• [DESCRIPTION OF THE TASK]:
Copy exactly the lines of the records below, and only those lines, beginning with the line that contains "Inductive exn : Type" and ending with the line that contains "match s with".

[[ INFORMATION SHOWN open ]]

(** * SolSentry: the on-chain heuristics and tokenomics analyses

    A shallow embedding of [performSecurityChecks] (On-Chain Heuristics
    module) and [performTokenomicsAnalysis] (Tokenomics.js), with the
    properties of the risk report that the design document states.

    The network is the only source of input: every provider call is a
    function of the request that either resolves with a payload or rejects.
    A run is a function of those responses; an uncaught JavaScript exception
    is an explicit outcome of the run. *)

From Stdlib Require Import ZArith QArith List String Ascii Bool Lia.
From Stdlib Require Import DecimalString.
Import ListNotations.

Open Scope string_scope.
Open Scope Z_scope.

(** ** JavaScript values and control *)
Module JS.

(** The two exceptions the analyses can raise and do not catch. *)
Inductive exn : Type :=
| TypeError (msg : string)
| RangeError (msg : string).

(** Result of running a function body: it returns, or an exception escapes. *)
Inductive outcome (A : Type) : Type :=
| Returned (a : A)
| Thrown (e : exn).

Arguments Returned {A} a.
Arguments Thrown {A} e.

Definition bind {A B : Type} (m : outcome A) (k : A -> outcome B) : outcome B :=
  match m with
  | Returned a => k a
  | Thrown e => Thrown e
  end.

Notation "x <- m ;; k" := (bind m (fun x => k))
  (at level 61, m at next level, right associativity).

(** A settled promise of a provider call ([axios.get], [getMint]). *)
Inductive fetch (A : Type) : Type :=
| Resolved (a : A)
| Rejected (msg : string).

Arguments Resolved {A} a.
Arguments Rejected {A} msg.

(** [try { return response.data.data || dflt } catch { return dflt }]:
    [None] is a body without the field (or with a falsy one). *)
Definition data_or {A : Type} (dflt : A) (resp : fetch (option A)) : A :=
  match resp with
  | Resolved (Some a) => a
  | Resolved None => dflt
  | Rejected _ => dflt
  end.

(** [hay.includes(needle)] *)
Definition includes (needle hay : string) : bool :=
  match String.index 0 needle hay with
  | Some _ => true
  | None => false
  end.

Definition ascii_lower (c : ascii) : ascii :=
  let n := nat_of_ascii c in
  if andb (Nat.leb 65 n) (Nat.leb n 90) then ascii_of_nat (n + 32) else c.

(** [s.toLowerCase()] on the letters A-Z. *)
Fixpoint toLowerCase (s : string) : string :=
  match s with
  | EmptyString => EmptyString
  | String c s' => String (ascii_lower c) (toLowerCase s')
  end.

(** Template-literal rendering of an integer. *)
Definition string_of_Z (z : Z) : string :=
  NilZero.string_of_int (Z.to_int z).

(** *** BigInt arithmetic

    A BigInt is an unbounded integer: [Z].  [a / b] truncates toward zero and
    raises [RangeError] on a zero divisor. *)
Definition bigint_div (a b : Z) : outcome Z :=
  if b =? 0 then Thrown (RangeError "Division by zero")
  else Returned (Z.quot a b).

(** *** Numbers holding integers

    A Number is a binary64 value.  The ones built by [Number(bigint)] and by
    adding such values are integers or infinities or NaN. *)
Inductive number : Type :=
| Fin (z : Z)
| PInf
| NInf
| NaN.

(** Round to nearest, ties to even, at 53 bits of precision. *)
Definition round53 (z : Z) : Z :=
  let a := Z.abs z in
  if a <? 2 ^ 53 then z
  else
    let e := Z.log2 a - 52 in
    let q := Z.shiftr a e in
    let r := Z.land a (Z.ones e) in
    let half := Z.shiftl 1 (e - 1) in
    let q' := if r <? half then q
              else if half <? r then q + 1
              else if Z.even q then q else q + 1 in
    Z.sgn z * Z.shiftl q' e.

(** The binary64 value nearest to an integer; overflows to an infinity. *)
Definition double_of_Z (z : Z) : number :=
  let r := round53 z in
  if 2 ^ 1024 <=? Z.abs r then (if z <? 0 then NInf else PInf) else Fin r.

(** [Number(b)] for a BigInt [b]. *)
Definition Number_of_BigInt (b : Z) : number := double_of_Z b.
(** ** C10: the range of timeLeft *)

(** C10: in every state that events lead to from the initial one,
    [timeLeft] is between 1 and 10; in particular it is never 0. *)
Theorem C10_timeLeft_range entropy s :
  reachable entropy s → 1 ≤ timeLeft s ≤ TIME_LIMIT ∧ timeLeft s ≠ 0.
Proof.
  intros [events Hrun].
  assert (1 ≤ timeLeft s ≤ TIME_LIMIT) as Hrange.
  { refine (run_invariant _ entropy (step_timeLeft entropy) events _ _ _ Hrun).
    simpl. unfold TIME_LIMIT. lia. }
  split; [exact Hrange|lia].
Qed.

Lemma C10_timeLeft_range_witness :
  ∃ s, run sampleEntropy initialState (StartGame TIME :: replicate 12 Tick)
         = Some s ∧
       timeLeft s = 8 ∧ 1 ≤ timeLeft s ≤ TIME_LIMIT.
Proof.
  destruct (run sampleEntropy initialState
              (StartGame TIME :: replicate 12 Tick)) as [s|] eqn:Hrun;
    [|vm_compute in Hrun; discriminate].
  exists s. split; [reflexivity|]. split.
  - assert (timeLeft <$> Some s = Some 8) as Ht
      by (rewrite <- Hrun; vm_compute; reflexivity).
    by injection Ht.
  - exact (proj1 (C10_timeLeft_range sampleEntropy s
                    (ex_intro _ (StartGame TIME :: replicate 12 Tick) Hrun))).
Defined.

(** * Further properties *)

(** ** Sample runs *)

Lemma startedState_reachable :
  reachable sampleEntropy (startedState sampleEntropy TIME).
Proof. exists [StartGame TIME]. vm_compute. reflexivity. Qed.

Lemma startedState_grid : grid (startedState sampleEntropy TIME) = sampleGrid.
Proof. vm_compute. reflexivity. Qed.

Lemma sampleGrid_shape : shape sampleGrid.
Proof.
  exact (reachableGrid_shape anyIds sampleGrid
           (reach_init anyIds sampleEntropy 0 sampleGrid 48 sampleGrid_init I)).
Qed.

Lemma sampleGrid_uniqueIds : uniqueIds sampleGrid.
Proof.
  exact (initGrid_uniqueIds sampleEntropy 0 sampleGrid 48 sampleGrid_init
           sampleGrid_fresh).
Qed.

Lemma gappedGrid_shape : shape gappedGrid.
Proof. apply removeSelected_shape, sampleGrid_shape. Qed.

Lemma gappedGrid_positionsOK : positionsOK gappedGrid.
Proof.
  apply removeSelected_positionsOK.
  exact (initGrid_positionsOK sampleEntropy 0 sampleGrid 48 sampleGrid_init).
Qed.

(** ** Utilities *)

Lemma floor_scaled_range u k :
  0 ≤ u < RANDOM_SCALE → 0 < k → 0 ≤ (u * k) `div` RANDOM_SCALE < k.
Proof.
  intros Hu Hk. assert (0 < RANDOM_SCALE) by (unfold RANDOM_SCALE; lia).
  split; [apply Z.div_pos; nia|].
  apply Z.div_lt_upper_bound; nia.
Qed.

[[ INFORMATION SHOWN closed ]]
[[ INFORMATION SHOWN open ]]

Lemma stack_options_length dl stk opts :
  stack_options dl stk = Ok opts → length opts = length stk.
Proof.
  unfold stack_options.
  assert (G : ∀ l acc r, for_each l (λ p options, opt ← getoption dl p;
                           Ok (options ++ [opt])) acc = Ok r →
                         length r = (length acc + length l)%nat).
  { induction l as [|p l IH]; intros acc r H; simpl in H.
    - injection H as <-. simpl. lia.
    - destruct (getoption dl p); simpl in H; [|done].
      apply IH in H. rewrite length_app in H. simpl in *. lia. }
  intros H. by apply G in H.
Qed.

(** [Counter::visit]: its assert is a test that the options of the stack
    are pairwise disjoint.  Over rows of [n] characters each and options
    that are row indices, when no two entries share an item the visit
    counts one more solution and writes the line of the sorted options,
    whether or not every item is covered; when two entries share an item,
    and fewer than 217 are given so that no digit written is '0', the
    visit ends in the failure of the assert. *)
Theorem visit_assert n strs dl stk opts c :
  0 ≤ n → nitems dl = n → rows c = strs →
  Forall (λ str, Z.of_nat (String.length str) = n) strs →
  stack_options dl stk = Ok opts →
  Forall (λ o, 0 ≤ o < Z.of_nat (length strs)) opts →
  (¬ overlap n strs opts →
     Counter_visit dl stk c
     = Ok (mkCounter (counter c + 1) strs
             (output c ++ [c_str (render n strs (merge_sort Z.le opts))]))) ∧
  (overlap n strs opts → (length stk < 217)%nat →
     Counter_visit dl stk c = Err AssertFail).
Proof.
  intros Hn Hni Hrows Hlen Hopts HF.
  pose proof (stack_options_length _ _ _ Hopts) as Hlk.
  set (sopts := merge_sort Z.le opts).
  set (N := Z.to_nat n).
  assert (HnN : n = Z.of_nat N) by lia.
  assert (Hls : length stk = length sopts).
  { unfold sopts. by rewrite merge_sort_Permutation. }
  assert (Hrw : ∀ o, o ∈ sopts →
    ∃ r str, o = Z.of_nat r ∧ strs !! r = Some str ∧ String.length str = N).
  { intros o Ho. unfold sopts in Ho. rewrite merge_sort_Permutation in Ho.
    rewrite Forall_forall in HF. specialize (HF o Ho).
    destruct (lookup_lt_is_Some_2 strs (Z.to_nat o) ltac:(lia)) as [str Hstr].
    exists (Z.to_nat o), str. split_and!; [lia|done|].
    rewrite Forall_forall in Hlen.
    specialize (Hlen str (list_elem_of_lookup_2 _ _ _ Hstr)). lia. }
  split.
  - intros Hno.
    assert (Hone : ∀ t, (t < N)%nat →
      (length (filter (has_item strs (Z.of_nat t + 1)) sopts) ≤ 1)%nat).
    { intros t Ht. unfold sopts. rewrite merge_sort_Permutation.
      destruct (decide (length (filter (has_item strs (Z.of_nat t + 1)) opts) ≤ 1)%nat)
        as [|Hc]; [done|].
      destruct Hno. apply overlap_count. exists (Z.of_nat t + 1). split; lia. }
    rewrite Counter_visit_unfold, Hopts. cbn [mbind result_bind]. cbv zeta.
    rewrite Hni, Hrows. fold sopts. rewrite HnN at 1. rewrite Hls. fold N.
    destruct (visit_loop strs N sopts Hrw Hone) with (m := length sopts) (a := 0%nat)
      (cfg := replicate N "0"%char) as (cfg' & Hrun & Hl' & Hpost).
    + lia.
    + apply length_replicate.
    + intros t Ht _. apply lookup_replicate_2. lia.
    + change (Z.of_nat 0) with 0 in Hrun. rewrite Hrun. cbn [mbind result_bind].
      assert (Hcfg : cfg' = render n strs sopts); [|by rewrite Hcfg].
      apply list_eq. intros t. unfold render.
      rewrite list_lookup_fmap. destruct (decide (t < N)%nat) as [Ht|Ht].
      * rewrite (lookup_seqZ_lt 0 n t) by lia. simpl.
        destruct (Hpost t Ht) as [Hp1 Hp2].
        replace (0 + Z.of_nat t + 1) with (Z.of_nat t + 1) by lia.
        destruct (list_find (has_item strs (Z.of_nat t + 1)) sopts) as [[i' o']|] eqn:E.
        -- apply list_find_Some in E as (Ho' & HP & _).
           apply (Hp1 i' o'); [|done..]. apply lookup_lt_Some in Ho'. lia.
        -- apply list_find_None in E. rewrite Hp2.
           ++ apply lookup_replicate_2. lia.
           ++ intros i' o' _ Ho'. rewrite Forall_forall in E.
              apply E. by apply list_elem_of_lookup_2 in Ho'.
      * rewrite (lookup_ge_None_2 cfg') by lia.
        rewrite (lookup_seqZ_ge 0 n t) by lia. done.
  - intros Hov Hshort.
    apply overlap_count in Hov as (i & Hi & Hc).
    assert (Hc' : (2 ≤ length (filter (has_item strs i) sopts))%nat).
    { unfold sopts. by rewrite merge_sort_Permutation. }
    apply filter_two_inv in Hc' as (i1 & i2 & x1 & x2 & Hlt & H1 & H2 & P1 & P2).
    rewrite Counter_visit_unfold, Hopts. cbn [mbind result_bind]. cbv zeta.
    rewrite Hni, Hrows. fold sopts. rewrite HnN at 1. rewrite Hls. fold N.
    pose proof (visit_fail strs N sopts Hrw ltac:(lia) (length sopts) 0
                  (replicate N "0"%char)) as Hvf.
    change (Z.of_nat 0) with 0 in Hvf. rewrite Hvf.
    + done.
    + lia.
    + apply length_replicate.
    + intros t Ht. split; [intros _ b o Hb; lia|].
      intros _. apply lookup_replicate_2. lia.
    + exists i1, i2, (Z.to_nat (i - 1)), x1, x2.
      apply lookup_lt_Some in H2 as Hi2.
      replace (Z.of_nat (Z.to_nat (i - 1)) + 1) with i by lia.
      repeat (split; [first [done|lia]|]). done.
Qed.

[[ INFORMATION SHOWN closed ]]

• [RESULT OF THE TASK]:
Inductive exn : Type :=
| TypeError (msg : string)
| RangeError (msg : string).

(** Result of running a function body: it returns, or an exception escapes. *)
Inductive outcome (A : Type) : Type :=
| Returned (a : A)
| Thrown (e : exn).

Arguments Returned {A} a.
Arguments Thrown {A} e.

Definition bind {A B : Type} (m : outcome A) (k : A -> outcome B) : outcome B :=
  match m with
  | Returned a => k a
  | Thrown e => Thrown e
  end.

Notation "x <- m ;; k" := (bind m (fun x => k))
  (at level 61, m at next level, right associativity).

(** A settled promise of a provider call ([axios.get], [getMint]). *)
Inductive fetch (A : Type) : Type :=
| Resolved (a : A)
| Rejected (msg : string).

Arguments Resolved {A} a.
Arguments Rejected {A} msg.

(** [try { return response.data.data || dflt } catch { return dflt }]:
    [None] is a body without the field (or with a falsy one). *)
Definition data_or {A : Type} (dflt : A) (resp : fetch (option A)) : A :=
  match resp with
  | Resolved (Some a) => a
  | Resolved None => dflt
  | Rejected _ => dflt
  end.

(** [hay.includes(needle)] *)
Definition includes (needle hay : string) : bool :=
  match String.index 0 needle hay with
  | Some _ => true
  | None => false
  end.

Definition ascii_lower (c : ascii) : ascii :=
  let n := nat_of_ascii c in
  if andb (Nat.leb 65 n) (Nat.leb n 90) then ascii_of_nat (n + 32) else c.

(** [s.toLowerCase()] on the letters A-Z. *)
Fixpoint toLowerCase (s : string) : string :=
  match s with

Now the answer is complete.